TMS is the acronym for tetramethylsilane, formula Si(CH₃)₄, whose protons are arbitrarily given a chemical shift of 0.0 ppm. This is the 'standard' in ¹H NMR spectroscopy and all other proton resonances, called chemical shifts, are measured with respect to the TMS, and depend on the individual (electronic) chemical environment of the hydrogen atoms in an organic molecule - cyclohexene here.

The chemical shifts quoted in ppm on the diagram of the H-1 NMR spectrum of cyclohexene represent the peaks of the intensity of the chemical shifts of (which are often groups of split lines at high resolution) AND the relative integrated areas under the peaks gives you the ratio of protons in the different chemical environments of the cyclohexene molecule.

Interpreting the H-1 NMR spectrum of cyclohexene

For relatively simple molecules, the low resolution H-1 NMR spectrum of cyclohexene is a good starting point (low resolution diagram above).

The 10 hydrogen atoms (protons) of cyclohexene occupy 3 different chemical environments so that the low resolution NMR spectra should show 3 principal resonance peaks of different H-1 NMR chemical shifts (diagram above for cyclohexene).

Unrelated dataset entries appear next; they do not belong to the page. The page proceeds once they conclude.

(* ===== verification/FsExample.v ===== *)
(** * A kernel to run the filesystem tools on

    A small in-memory filesystem that answers the calls of [FsCalls], for the
    worked examples of the development.  It is one kernel among all those the
    theorems quantify over. *)

From S2P Require Import Prelude RustStd RustPath RequestGrantCapability AppErrors GrantToken.
From S2P Require Import FsCalls SafeRoots Quarantine FsPrepare FsMutations.

#[export] Instance example_file_modes : FileModes := λ mode,
  let kind := N.land mode 61440 in
  if (kind =? 32768)%N then RegularFile
  else if (kind =? 16384)%N then Directory
  else if (kind =? 40960)%N then Symlink
  else OtherFileType.

Module FsExample.
Import AppErrors SafeRoots Quarantine FsPrepare FsMutations.

Record Node := mkNode { n_mode : N; n_links : N; n_content : bytes; n_entries : list (bytes * N) }.
Record World := mkWorld {
  nodes : list (N * Node);
  (** Descriptor, inode and position. *)
  fds : list (N * (N * N));
  fresh : N;
  allowed : bool;
}.

Definition assoc {A} (k : N) (l : list (N * A)) : option A :=
  find_map (λ '(k', a), if (k =? k')%N then Some a else None) l.
Definition entry (name : bytes) (l : list (bytes * N)) : option N :=
  find_map (λ '(k', a), if bytes_eqb name k' then Some a else None) l.
Definition without (name : bytes) (l : list (bytes * N)) : list (bytes * N) :=
  List.filter (λ '(k', _), negb (bytes_eqb name k')) l.

Definition set_node (i : N) (n : Node) (w : World) : World :=
  mkWorld ((i, n) :: nodes w) (fds w) (fresh w) (allowed w).
Definition set_entries (i : N) (f : list (bytes * N) → list (bytes * N)) (w : World) : World :=
  match assoc i (nodes w) with
  | Some n => set_node i (mkNode (n_mode n) (n_links n) (n_content n) (f (n_entries n))) w
  | None => w
  end.
Definition next (w : World) : World := mkWorld (nodes w) (fds w) (fresh w + 1) (allowed w).
Definition set_fd (d i pos : N) (w : World) : World :=
  mkWorld (nodes w) ((d, (i, pos)) :: fds w) (fresh w) (allowed w).

Definition inode_of (w : World) (d : fd) : option N := fst <$> assoc d (fds w).
Definition node_of (w : World) (d : fd) : option (N * Node) :=
  i ← inode_of w d; n ← assoc i (nodes w); Some (i, n).
Definition child (w : World) (d : fd) (name : bytes) : option (N * Node) :=
  '(i, n) ← node_of w d;
  if bytes_eqb name (bs ".") then Some (i, n)
  else j ← entry name (n_entries n); n ← assoc j (nodes w); Some (j, n).

Definition stat_of (i : N) (n : Node) : Stat :=
  mkStat (n_mode n) 7 i (n_links n) (Z.of_nat (length (n_content n))) 1000 0 1000.
Definition enoent {A} (o : option A) : Result Errno A := ok_or o NOENT.
Definition eio : IoError := RawOs (OtherErrno 5).

Definition open_fd (w : World) (i : N) : World * Result Errno fd :=
  (set_fd (fresh w) i 0 (next w), Ok (fresh w)).

Definition openat_world (w : World) (d : fd) (name : bytes) (flags : list OFlag) (mode : N)
    : World * Result Errno fd :=
  match child w d name with
  | Some (i, n) =>
    if bool_decide (CREATE ∈ flags) then (w, Err EXIST)
    else if bool_decide (DIRECTORY ∈ flags) && negb (bool_decide (from_raw_mode (n_mode n) = Directory))
    then (w, Err (OtherErrno 20))
    else if bool_decide (from_raw_mode (n_mode n) = Symlink) && negb (bool_decide (PATH ∈ flags))
    then (w, Err LOOP)
    else open_fd w i
  | None =>
    if bool_decide (CREATE ∈ flags) then
      match inode_of w d with
      | Some p =>
        let i := fresh w in
        let w := set_node i (mkNode (32768 + mode) 1 [] []) (next w) in
        open_fd (set_entries p (cons (name, i)) w) i
      | None => (w, Err NOENT)
      end
    else (w, Err NOENT)
  end.

Definition mkdirat_world (w : World) (d : fd) (name : bytes) (mode : N) : World * Result Errno unit :=
  match child w d name, inode_of w d with
  | None, Some p =>
    let i := fresh w in
    let w := set_node i (mkNode (16384 + mode) 2 [] []) (next w) in
    (set_entries p (cons (name, i)) w, Ok ())
  | Some _, _ => (w, Err EXIST)
  | _, None => (w, Err NOENT)
  end.

Definition rename_world (w : World) (d : fd) (n : bytes) (d' : fd) (n' : bytes) (flags : RenameFlags)
    : World * Result Errno unit :=
  match child w d n, child w d' n', inode_of w d, inode_of w d' with
  | Some (i, _), None, Some p, Some p' =>
    match flags with
    | NOREPLACE => (set_entries p' (cons (n', i)) (set_entries p (without n) w), Ok ())
    | EXCHANGE => (w, Err NOENT)
    end
  | Some (i, _), Some (j, _), Some p, Some p' =>
    match flags with
    | NOREPLACE => (w, Err EXIST)
    | EXCHANGE =>
      (set_entries p' (λ l, (n', i) :: without n' l) (set_entries p (λ l, (n, j) :: without n l) w), Ok ())
    end
  | _, _, _, _ => (w, Err NOENT)
  end.

Definition resolve_path (w : World) (path : bytes) : option (N * Node) :=
  foldl (λ o name, '(i, n) ← o; j ← entry name (n_entries n); n ← assoc j (nodes w); Some (j, n))
    (n ← assoc 1 (nodes w); Some (1%N, n)) (path_segments path).

Definition kernel (w : World) (c : call) : World * answer c :=
  match c as c return World * answer c with
  | SymlinkMetadata path =>
      (w, ok_or ((λ '(i, n), stat_of i n) <$> resolve_path w path) eio)
  | OpenRoot _ => open_fd w 1
  | Fstat d => (w, enoent ((λ '(i, n), stat_of i n) <$> node_of w d))
  | Statat d name => (w, enoent ((λ '(i, n), stat_of i n) <$> child w d name))
  | Openat d name flags mode => openat_world w d name flags mode
  | Mkdirat d name mode => mkdirat_world w d name mode
  | RenameatWith d n d' n' flags => rename_world w d n d' n' flags
  | Unlinkat d n _ =>
      match inode_of w d with Some p => (set_entries p (without n) w, Ok ()) | None => (w, Err NOENT) end
  | Fsync _ | Flock _ => (w, Ok ())
  | Fchmod d mode =>
      match node_of w d with
      | Some (i, n) =>
        (set_node i (mkNode (N.land (n_mode n) 61440 + mode) (n_links n) (n_content n) (n_entries n)) w,
         Ok ())
      | None => (w, Err NOENT)
      end
  | ReadDir d => (w, enoent ((λ '(_, n), Ok <$> ([bs "."; bs ".."] ++ (fst <$> n_entries n)))
                               <$> node_of w d))
  | SeekStart f pos =>
      match inode_of w f with Some i => (set_fd f i pos w, Ok ()) | None => (w, Err eio) end
  | ReadToEnd f =>
      match node_of w f, assoc f (fds w) with
      | Some (i, n), Some (_, pos) =>
        (set_fd f i (len (n_content n)) w, Ok (drop (N.to_nat pos) (n_content n)))
      | _, _ => (w, Err eio)
      end
  | Read f size =>
      match node_of w f, assoc f (fds w) with
      | Some (i, n), Some (_, pos) =>
        let r := take_bytes size (drop (N.to_nat pos) (n_content n)) in
        (set_fd f i (pos + len r) w, Ok r)
      | _, _ => (w, Err eio)
      end
  | WriteAll f content =>
      match node_of w f with
      | Some (i, n) =>
        (set_node i (mkNode (n_mode n) (n_links n) (n_content n ++ content) (n_entries n)) w, Ok ())
      | None => (w, Err eio)
      end
  | SyncAll _ => (w, Ok ())
  | NewUuid => (next w, replicate 15 x61 ++ [byte_of (fresh w mod 256)])
  | Elapsed => (w, 1%N)
  | Sleep _ | UnlockPublication | OnLockContention | Panic => (w, ())
  | TryLock => (w, Acquired)
  | LockPublication => (w, true)
  | Authorize _ => (w, if allowed w then Ok () else Err (Authorization GrantError.Missing))
  end.

(** [/data/note.txt] and the empty directory [/data/sub]. *)
Definition start (allowed : bool) : World :=
  mkWorld
    [(1%N, mkNode (16384 + 493) 3 [] [(bs "data", 2%N)]);
     (2%N, mkNode (16384 + 448) 3 [] [(bs "note.txt", 3%N); (bs "sub", 4%N)]);
     (3%N, mkNode (32768 + 384) 1 (bs "hello") []);
     (4%N, mkNode (16384 + 448) 2 [] [])]
    [] 100 allowed.

(** The answer of a run, and the world after it. *)
Definition outcome {E A} (p : fs E A) (w : World) : World * Result E A :=
  let '(w, r, _) := run kernel p w [] in (w, r).
Definition trace {E A} (p : fs E A) (w : World) : history := snd (run kernel p w []).

Lemma outcome_exec {E A} (p : fs E A) w : exec p [] (snd (outcome p w)) (trace p w).
Proof.
  unfold outcome, trace. destruct (run kernel p w []) as [[w' r] h] eqn:Er. simpl.
  by eapply run_exec.
Qed.

(** The tools over [/data], with two paths below it. *)
Definition tools (w : World) : World * Result SafeRootConfigurationError PinnedSafeRootSet :=
  outcome (try_new [bs "/data/."]) w.
Definition prepared {A} (w : World) (path : bytes) (f : AnchoredPath → fs AppError A)
    : World * Result AppError A :=
  match tools w with
  | (w, Ok set) =>
    match anchor set path with
    | Ok anchored => outcome (f anchored) w
    | Err e => (w, Err e)
    end
  | (w, Err _) => (w, Err Unauthorized)
  end.

(** The value of a computation that succeeds. *)
Definition get {E A} (r : Result E A) : is_ok r = true → A :=
  match r with Ok a => λ _, a | Err e => λ H, match Bool.diff_false_true H with end end.

#[local] Existing Instance example_crypto.

Definition create_run := prepared (start true) (bs "/data/sub/new") (λ a, prepare_create_directory a false).
Definition example_create : PreparedCreateDirectoryMutation :=
  Eval vm_compute in get (snd create_run) eq_refl.
Definition write_run := prepared (start true) (bs "/data/note.txt") (λ a, prepare_write_file a (bs "new") false).
Definition example_write : PreparedWriteFileMutation := Eval vm_compute in get (snd write_run) eq_refl.
Definition trash_run := prepared (start true) (bs "/data/note.txt") (λ a, prepare_trash_file a false).
Definition example_trash : PreparedTrashFileMutation := Eval vm_compute in get (snd trash_run) eq_refl.
Definition copy_run :=
  prepared (start true) (bs "/data/note.txt") (λ a,
    destination ← lift (anchor (anchored_roots a) (bs "/data/copy.txt"));
    prepare_copy_file a destination false).
Definition example_copy : PreparedCopyFileMutation := Eval vm_compute in get (snd copy_run) eq_refl.
End FsExample.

Note the proton ratio 4:4 2 in the molecule of the 3 chemically different proton environments

Chemical shifts (a) to (c) on the H-1 NMR spectrum diagram for cyclohexene.

Although there are 10 hydrogen atoms in the molecule, the proton NMR spectrum shows there are only 3 possible different chemical environments for the hydrogen atoms in cyclohexene molecule - due to the symmetry of the hexagonal ring on either side of the C=C double bond.

The integrated proton signal ratio observed as 2:2:1 observed in the high resolution H-1 NMR spectrum, corresponds with the structural formula of cyclohexene.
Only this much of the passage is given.